After JPMorgan Chase & Co. (NYSE:JPM) revealed that they had lost at least $2 billion in trades related to “the London Whale” activities the firm’s share price has tanked. Shares have dropped from just above $40 before the announcement of those losses to just over $31 today.
Despite the losses JPMorgan is a healthy company and they are doing well. This, and the losses may be much higher than $2 billion, looks like an isolated incident based on one man’s mistakes and a lack of oversight and clear understanding from the higher ups.
The shares have still lost between 20% and 25% since the announcement, and they are falling again today. The company may look like a value buy to investors particularly ones large enough to take advantage of preferred stock and other perks.
Warren Buffet is one such investor. He previously expressed interest in JPMorgan and said in an interview at the Berkshire Hathaway Inc. (NYSE:BRK.A), (NYSE:BRK.B) that he was holding the company in his personal portfolio. There are reasons to speculate he may now have extended that interest to Berkshire Hathaway’s portfolio.
JPMorgan has not been trading so low since last December and the financial sector looks in much to be in much better health. Buffet may see this as an opportunity to get involved. Preferred stock at JPMorgan, the kind that might be offered to Buffett, offer returns of 7.9% normally. Buffett in the past bought Warrants of preferreds instead of the common equity in companies.
If JPMorgan are interested in getting Buffett involved the firm is likely to offer him a sweetheart-deal possibly above 10% or even as high as 12%. That would certainly attract Buffett’s eye as it did when a similar deal was offered by the Goldman Sachs Group (NYSE:GS) in 2008.
Buffett has great admiration for JPMorgan and particularly its CEO Jamie Dimon. He has said that Dimon’s annual letter is the “best in corporate America”. Buffett’s holding the stock personally and its low price might warrant a buy by his firm.
On another note Buffett might not have to disclose a stake in JPMorgan if he acquired one. He might already have. Buffett has been known to avail of SEC waivers that allow investors to take stakes in firms without having to disclose them. Late last year he took a $12 billion 5.4% stake in International Business Machines Corp. (NYSE:IBM) secretely making use of such waivers.

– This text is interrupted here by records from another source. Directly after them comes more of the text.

(** C8, amended. In the loop over the cells of a row the cursor starts at
    0. A cell whose reference starts with capital letters followed by a
    digit is stored at the column the letters decode to, whatever comes
    after them; a cell without a reference is stored at the cursor, that
    is one past the column of the cell before it, and so is a cell whose
    reference, an ASCII text, is empty or does not start that way; and
    once a cell is stored the cursor is one past its column. *)
Theorem cursor_rule
    (shared : list string) (gmax : Z) (cs : list element) (c : element)
    (st' : cell_state) :
  scan_row shared gmax (cs ++ [c]) = Ok st' ->
  exists (st : cell_state) (value : option string),
    scan_row shared gmax cs = Ok st /\
    cell_value shared c = Ok value /\
    (cs = [] -> cur_col st = 0) /\
    (forall letters digits rest : string,
        ET.attrib c !! "r" = Some (letters +:+ digits +:+ rest) ->
        label letters -> letters <> "" -> decimal_text digits ->
        cells st' = <[_col_to_index letters := value]> (cells st) /\
        cur_col st' = _col_to_index letters + 1) /\
    (ET.attrib c !! "r" = None ->
        cells st' = <[cur_col st := value]> (cells st) /\
        cur_col st' = cur_col st + 1) /\
    (forall ref : string,
        ET.attrib c !! "r" = Some ref ->
        is_ascii ref = true -> ~ cell_reference ref ->
        cells st' = <[cur_col st := value]> (cells st) /\
        cur_col st' = cur_col st + 1).
Proof.
  unfold scan_row. intros (st & Hst & Hstep)%for_each_snoc_ok.
  destruct (cell_step_ok _ _ _ _ Hstep) as (value & Hv & Hcells & Hcur & _).
  exists st, value. split; [done|]. split; [done|]. split.
  { intros ->. simpl in Hst. by injection Hst as <-. }
  split; [|split].
  - intros letters digits rest Hr Hl Hne Hd.
    by rewrite (resolve_column_ref _ _ _ _ _ Hr Hl Hne Hd) in Hcells, Hcur.
  - intros Hr. by rewrite (resolve_column_none _ _ Hr) in Hcells, Hcur.
  - intros ref Hr _ Hn.
    by rewrite (resolve_column_unmatched _ _ _ Hr Hn) in Hcells, Hcur.
Qed.

Lemma cursor_rule_witness :
  let cs := [c_elem (Some "C7") None "x"] in
  let c := c_elem (Some "e7") None "y" in
  let st' := {| cells := {[ 2 := Some "x"; 3 := Some "y" ]};
                cur_col := 4; global_max_col := 3 |} in
  scan_row [] 0 (cs ++ [c]) = Ok st' /\
  exists (st : cell_state) (value : option string),
    scan_row [] 0 cs = Ok st /\
    cell_value [] c = Ok value /\
    (cs = [] -> cur_col st = 0) /\
    (forall letters digits rest : string,
        ET.attrib c !! "r" = Some (letters +:+ digits +:+ rest) ->
        label letters -> letters <> "" -> decimal_text digits ->
        cells st' = <[_col_to_index letters := value]> (cells st) /\
        cur_col st' = _col_to_index letters + 1) /\
    (ET.attrib c !! "r" = None ->
        cells st' = <[cur_col st := value]> (cells st) /\
        cur_col st' = cur_col st + 1) /\
    (forall ref : string,
        ET.attrib c !! "r" = Some ref ->
        is_ascii ref = true -> ~ cell_reference ref ->
        cells st' = <[cur_col st := value]> (cells st) /\
        cur_col st' = cur_col st + 1).
Proof.
  intros cs c st'.
  assert (H : scan_row [] 0 (cs ++ [c]) = Ok st') by (vm_compute; reflexivity).
  split; [exact H|].
  exact (cursor_rule [] 0 cs c st' H).
Defined.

There are obstacles facing Buffett if he were to acquire JPMorgan shares. He does not like to hold shares of companies that directly compete with each other. That is why he was holding JPM personally rather than under Berkshire. Berkshire Hathaway holds a billions of dollars of Wells Fargo & Company (NYSE:WFC) shares. Wells Fargo is quickly becoming one of the leading banks in the country. However, in the past, Buffett has purchased competing railroad companies for Berkshire’s portfolio.
There is the fear that JPMorgan’s loss will be enough to destroy confidence in the investment bank. Buffett may see other firms, like WFC, as a much more secure and better investment. JPMorgan shares are cheaper right now, however, and that may be enough to sway the maven to accumulate them.
Furthermore, Buffett’s investment would be a sign of confidence in the banking giant. He previously purchased shares of Goldman and Bank of America Corp (NYSE:BAC), when the market had major fear over their future. In both cases, Buffett got a sweetheart deal for himself, which most retail investors would not have access to.
Finally, Berkshire is generating over $1 billion of free cash flow every month. It has tons of cash to use for acquisitions. Buffett is looking for a big purchase and his universe is limited to a few hundred stocks. JP Morgan may well be one of them.
Buffett may well be accumulating shares in the banking giant. The income he might get from preferred shares would be incentive enough and the return if the shares return to their pre loss value would be excellent. JPMorgan may not be for everyone but Buffett’s perks could make it a really worth wile investment.